Even as the evidence behind it was undermined, the Chinese leadership pushed towards package reform in the late-eighties, emboldened by early successes and the difficulties the gradualist dual-track system was encountering. But after the 1988 push created a crisis that would culminate in the Tiananmen Square massacre, package reform was abandoned. Shock therapy, for the reasons outlined above, was henceforth seen as presenting the greatest risk to price stability. Although many of the gradualist economists were cracked-down upon and imprisoned after Tiananmen, their ideas would dictate Chinese policymaking from the nineties onwards. Price reform would be conducted “from the margins”, coastal export-led development would lead the way, and the “commanding heights” of the economy - energy and raw resources - would remain under state control.

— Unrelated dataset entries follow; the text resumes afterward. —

(* ===== verification/Outbound.v ===== *)
(** * The outbound monitor (crates/synddb-sequencer/src/messages/outbound.rs)

    Polls the application's [message_log] table and tracks the status of each
    outbound message; the SQLite connection is the class [AppDb]. *)
From S2P Require Import Prelude RustStd.

Inductive OutboundStatus := Pending | Queued | Submitting | Submitted | Confirmed | Failed.
#[export] Instance OutboundStatus_eq_dec : EqDecision OutboundStatus.
Proof. solve_decision. Defined.

Definition OutboundStatus_to_string (s : OutboundStatus) : string :=
  match s with
  | Pending => "pending" | Queued => "queued" | Submitting => "submitting"
  | Submitted => "submitted" | Confirmed => "confirmed" | Failed => "failed"
  end.

Module OutboundMonitorConfig.
Record t := mk { db_path : string; poll_interval : Z; batch_size : Z }.
Definition default : t := mk "" 1000 100.
End OutboundMonitorConfig.

Module TrackedOutboundMessage.
Record t := mk {
  id : Z;
  message_type : string;
  payload : string;
  status : OutboundStatus;
  tx_hash : option string;
  confirmations : option Z;
  error : option string;
  first_seen_at : Z;
  updated_at : Z;
}.
End TrackedOutboundMessage.

Module OutboundStats.
Record t := mk { total : Z; pending : Z; queued : Z; submitting : Z; submitted : Z; confirmed : Z; failed : Z }.
Definition default : t := mk 0 0 0 0 0 0 0.
End OutboundStats.

Module OutboundTracker.
Import TrackedOutboundMessage.

(** The map behind the lock. *)
Abbreviation t := (gmap Z TrackedOutboundMessage.t).
Definition new : t := ∅.

(** [entry(id).or_insert_with]: an id already tracked keeps its state. *)
Definition track_message (tr : t) (now id : Z) (message_type payload : string) : t :=
  match tr !! id with
  | Some _ => tr
  | None => <[id := mk id message_type payload Queued None None None now now]> tr
  end.

Definition update_status (tr : t) (now id : Z) (status : OutboundStatus) : t :=
  alter (fun m => mk (TrackedOutboundMessage.id m) (message_type m) (payload m) status (tx_hash m)
                    (confirmations m) (error m) (first_seen_at m) now) id tr.
Definition set_tx_hash (tr : t) (now id : Z) (hash : string) : t :=
  alter (fun m => mk (TrackedOutboundMessage.id m) (message_type m) (payload m) Submitted (Some hash)
                    (confirmations m) (error m) (first_seen_at m) now) id tr.
Definition set_confirmations (tr : t) (now id n : Z) : t :=
  alter (fun m => mk (TrackedOutboundMessage.id m) (message_type m) (payload m) (status m) (tx_hash m)
                    (Some n) (error m) (first_seen_at m) now) id tr.
Definition mark_confirmed (tr : t) (now id : Z) : t := update_status tr now id Confirmed.
Definition mark_failed (tr : t) (now id : Z) (e : string) : t :=
  alter (fun m => mk (TrackedOutboundMessage.id m) (message_type m) (payload m) Failed (tx_hash m)
                    (confirmations m) (Some e) (first_seen_at m) now) id tr.

Definition get_status (tr : t) (id : Z) : option TrackedOutboundMessage.t := tr !! id.
(** [values()]: in an unspecified order. *)
Definition get_all (tr : t) : list TrackedOutboundMessage.t := map snd (map_to_list tr).

Definition count1 (s : OutboundStats.t) (m : TrackedOutboundMessage.t) : OutboundStats.t :=
  let '(OutboundStats.mk t0 p q sg sd c f) := s in
  match status m with
  | Pending => OutboundStats.mk (t0 + 1) (p + 1) q sg sd c f
  | Queued => OutboundStats.mk (t0 + 1) p (q + 1) sg sd c f
  | Submitting => OutboundStats.mk (t0 + 1) p q (sg + 1) sd c f
  | Submitted => OutboundStats.mk (t0 + 1) p q sg (sd + 1) c f
  | Confirmed => OutboundStats.mk (t0 + 1) p q sg sd (c + 1) f
  | Failed => OutboundStats.mk (t0 + 1) p q sg sd c (f + 1)
  end.
Definition stats (tr : t) : OutboundStats.t := fold_left count1 (get_all tr) OutboundStats.default.

Definition terminal (s : OutboundStatus) : bool :=
  match s with Confirmed | Failed => true | _ => false end.
Definition retained (cutoff : Z) (m : TrackedOutboundMessage.t) : bool :=
  negb (terminal (status m)) || (cutoff <? updated_at m).
Definition cleanup_old_messages (tr : t) (now max_age_secs : Z) : t :=
  let cutoff := u64_saturating_sub now max_age_secs in
  filter (fun kv => retained cutoff (snd kv) = true) tr.
End OutboundTracker.

(** The application's database, opened read-only: open, the [sqlite_master]
    probe (false on an error), [prepare], and the rows of
    [SELECT ... WHERE status = 'pending' AND id > ? ORDER BY id ASC LIMIT ?] that
    convert. *)
Class AppDb := {
  AppConn : Type;
  app_open : string -> result string AppConn;
  app_has_message_log : AppConn -> bool;
  app_prepare : AppConn -> result string unit;
  app_pending_after : AppConn -> Z -> Z -> result string (list (Z * string * string));
}.

(** [x as i64] *)
Definition as_i64 (z : Z) : Z := if as_u64 z <? 2 ^ 63 then as_u64 z else as_u64 z - 2 ^ 64.

Module OutboundMonitor.
Section ops.
Context `{DB : AppDb}.
Record t := mk {
  config : OutboundMonitorConfig.t;
  tracker : OutboundTracker.t;
  last_seen_id : Z;
}.
Definition new (config : OutboundMonitorConfig.t) : t := mk config OutboundTracker.new 0.

(** The loop over the rows. *)
Definition track_row (now : Z) (m : t) (row : Z * string * string) : t :=
  let '(id, msg_type, payload) := row in
  mk (config m) (OutboundTracker.track_message (tracker m) now id msg_type payload)
     (Z.max (last_seen_id m) id).

Definition poll_once (m : t) (now : Z) : t * result string Z :=
  if bool_decide (OutboundMonitorConfig.db_path (config m) = "") then (m, Ok 0)
  else
    match map_err (fun e => "Failed to open database: " +:+ e)
            (app_open (OutboundMonitorConfig.db_path (config m))) with
    | Err e => (m, Err e)
    | Panic w => (m, Panic w)
    | Ok conn =>
        if negb (app_has_message_log conn) then (m, Ok 0)
        else
          match map_err (fun e => "Failed to prepare statement: " +:+ e) (app_prepare conn) with
          | Err e => (m, Err e)
          | Panic w => (m, Panic w)
          | Ok _ =>
              match map_err (fun e => "Failed to query messages: " +:+ e)
                      (app_pending_after conn (as_i64 (last_seen_id m))
                         (as_i64 (OutboundMonitorConfig.batch_size (config m)))) with
              | Err e => (m, Err e)
              | Panic w => (m, Panic w)
              | Ok rows => (fold_left (track_row now) rows m, Ok (Z.of_nat (length rows)))
              end
          end
    end.

(** One turn of [run]: a tick polls (an error is only logged) and sweeps. *)
Definition tick (m : t) (now : Z) : t :=
  let m' := fst (poll_once m now) in
  mk (config m') (OutboundTracker.cleanup_old_messages (tracker m') now 3600) (last_seen_id m').
End ops.
End OutboundMonitor.

(** ** Properties *)
Definition stats_consistent (s : OutboundStats.t) (n : Z) : Prop :=
  OutboundStats.total s = n /\
  OutboundStats.pending s + OutboundStats.queued s + OutboundStats.submitting s
  + OutboundStats.submitted s + OutboundStats.confirmed s + OutboundStats.failed s = n.

Lemma count_consistent l : forall s n,
  stats_consistent s n ->
  stats_consistent (fold_left OutboundTracker.count1 l s) (n + Z.of_nat (length l)).
Proof.
  induction l as [|m l IH]; intros s n Hs; cbn [fold_left length].
  - by rewrite Z.add_0_r.
  - replace (n + Z.of_nat (S (length l))) with ((n + 1) + Z.of_nat (length l)) by lia.
    apply IH. unfold stats_consistent in *.
    destruct s, (TrackedOutboundMessage.status m) eqn:E; unfold OutboundTracker.count1; rewrite E; cbn in *; lia.
Qed.

Section outbound.
Context `{DB : AppDb}.

(** A message as it is first tracked. *)
Definition queued_row (now : Z) (row : Z * string * string) : TrackedOutboundMessage.t :=
  let '(id, ty, pl) := row in TrackedOutboundMessage.mk id ty pl Queued None None None now now.
Definition row_has_id (k : Z) (row : Z * string * string) : bool := fst (fst row) =? k.

Lemma track_rows_spec now rows : forall m,
  let m' := fold_left (OutboundMonitor.track_row now) rows m in
  (forall k, OutboundMonitor.tracker m' !! k
     = match OutboundMonitor.tracker m !! k with
       | Some v => Some v
       | None => queued_row now <$> find (row_has_id k) rows
       end) /\
  OutboundMonitor.last_seen_id m'
    = fold_left Z.max (map (fun row => fst (fst row)) rows) (OutboundMonitor.last_seen_id m) /\
  OutboundMonitor.config m' = OutboundMonitor.config m.
Proof.
  induction rows as [|[[id ty] pl] rows IH]; intros m; cbn [fold_left]; cbn zeta.
  - split_and!; auto. intros k. by destruct (_ !! k).
  - destruct (IH (OutboundMonitor.track_row now m (id, ty, pl))) as (Hk & Hl & Hc).
    split_and!; [|exact Hl | exact Hc]. intros k. rewrite Hk. cbn [OutboundMonitor.track_row OutboundMonitor.tracker].
    unfold OutboundTracker.track_message, row_has_id at 2. cbn [find fst].
    destruct (Z.eqb_spec id k) as [->|Hne].
    + destruct (OutboundMonitor.tracker m !! k) eqn:E; [by rewrite E | by rewrite lookup_insert_eq].
    + destruct (OutboundMonitor.tracker m !! id); [done | by rewrite lookup_insert_ne].
Qed.

(** The rows the application's database answered a poll with. *)
Definition answers (m : OutboundMonitor.t) (rows : list (Z * string * string)) : Prop :=
  OutboundMonitorConfig.db_path (OutboundMonitor.config m) <> "" /\
  exists conn, app_open (OutboundMonitorConfig.db_path (OutboundMonitor.config m)) = Ok conn /\
    app_has_message_log conn = true /\
    app_pending_after conn (as_i64 (OutboundMonitor.last_seen_id m))
      (as_i64 (OutboundMonitorConfig.batch_size (OutboundMonitor.config m))) = Ok rows.

Lemma poll_once_cases m now :
  (exists r, OutboundMonitor.poll_once m now = (m, r) /\ (forall n, r = Ok n -> n = 0)) \/
  (exists rows, answers m rows /\ OutboundMonitor.poll_once m now
     = (fold_left (OutboundMonitor.track_row now) rows m, Ok (Z.of_nat (length rows)))).
Proof.
  assert (H0 : forall (r : result string Z), (forall n, r = Ok n -> n = 0) ->
    exists r', (m, r) = (m, r') /\ (forall n, r' = Ok n -> n = 0)) by eauto.
  unfold OutboundMonitor.poll_once, answers.
  case_bool_decide; [left; apply H0; by intros n [= <-]|].
  destruct (app_open _) as [conn| |] eqn:Eo; cbn [map_err]; [|left; by apply H0..].
  destruct (app_has_message_log conn) eqn:Eh; cbn [negb]; [|left; apply H0; by intros n [= <-]].
  destruct (app_prepare conn) as [[]| |]; cbn [map_err]; [|left; by apply H0..].
  destruct (app_pending_after _ _ _) as [rows| |] eqn:Er; cbn [map_err]; [|left; by apply H0..].
  right. exists rows. split; [|done]. split; [done|]. by exists conn.
Qed.

Lemma tracker_stats_consistent (tr : OutboundTracker.t) :
  stats_consistent (OutboundTracker.stats tr) (Z.of_nat (size tr)).
Proof.
  unfold OutboundTracker.stats, OutboundTracker.get_all.
  rewrite <- (length_map_to_list tr), <- (length_map snd). by apply (count_consistent _ _ 0).
Qed.

(** A poll tracks exactly what the application's database answered: either
    nothing changes (no database, no table, or an error, and the count is 0 when
    it is reported), or the database answered [rows], all of them are reported,
    an id tracked before keeps its exact state, an id not tracked before is tracked
    as queued with the type and payload of its row and no other id appears, and
    the cursor is the maximum of its old value and the ids read; the statistics
    always add up to the number tracked. *)
Theorem poll_once_tracks (m : OutboundMonitor.t) now :
  let '(m', r) := OutboundMonitor.poll_once m now in
  stats_consistent (OutboundTracker.stats (OutboundMonitor.tracker m'))
    (Z.of_nat (size (OutboundMonitor.tracker m'))) /\
  ((m' = m /\ forall n, r = Ok n -> n = 0) \/
   exists rows, answers m rows /\ r = Ok (Z.of_nat (length rows)) /\
     (forall k, OutboundTracker.get_status (OutboundMonitor.tracker m') k
        = match OutboundTracker.get_status (OutboundMonitor.tracker m) k with
          | Some v => Some v
          | None => queued_row now <$> find (row_has_id k) rows
          end) /\
     OutboundMonitor.last_seen_id m'
       = fold_left Z.max (map (fun row => fst (fst row)) rows) (OutboundMonitor.last_seen_id m)).
Proof.
  destruct (poll_once_cases m now) as [(r & -> & Hr) | (rows & Ha & ->)];
    (split; [apply tracker_stats_consistent|]); [by left|].
  right. exists rows. destruct (track_rows_spec now rows m) as (Hk & Hl & _). split_and!; auto.
Qed.
End outbound.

As has likely become clear, I have no serious criticism of How China Escaped Shock Therapy. If forced, it would only be that the frequent references made to ancient Chinese philosophy could seem slightly contrived at times. But that aside, I found Weber provides an invaluable corrective to not just an understanding of modern Chinese history, but also to the history of shock therapy writ large. By presenting the research of the Chinese reform economists, and the policy debates they participated in, Weber illuminates both why shock therapy became popular in the socialist world, and why it was ultimately doomed to failure. The tragedy is that these lessons, learnt by the Chinese reform economists and imparted upon the Chinese leadership, were not received by Boris Yeltsin or Jeffrey Sachs. Russia did not escape shock therapy in 1991, and with awful short-term consequences. Above all else, How China Escaped Shock Therapy teaches us that, for many Chinese reformers, this outcome would have been grimly predictable.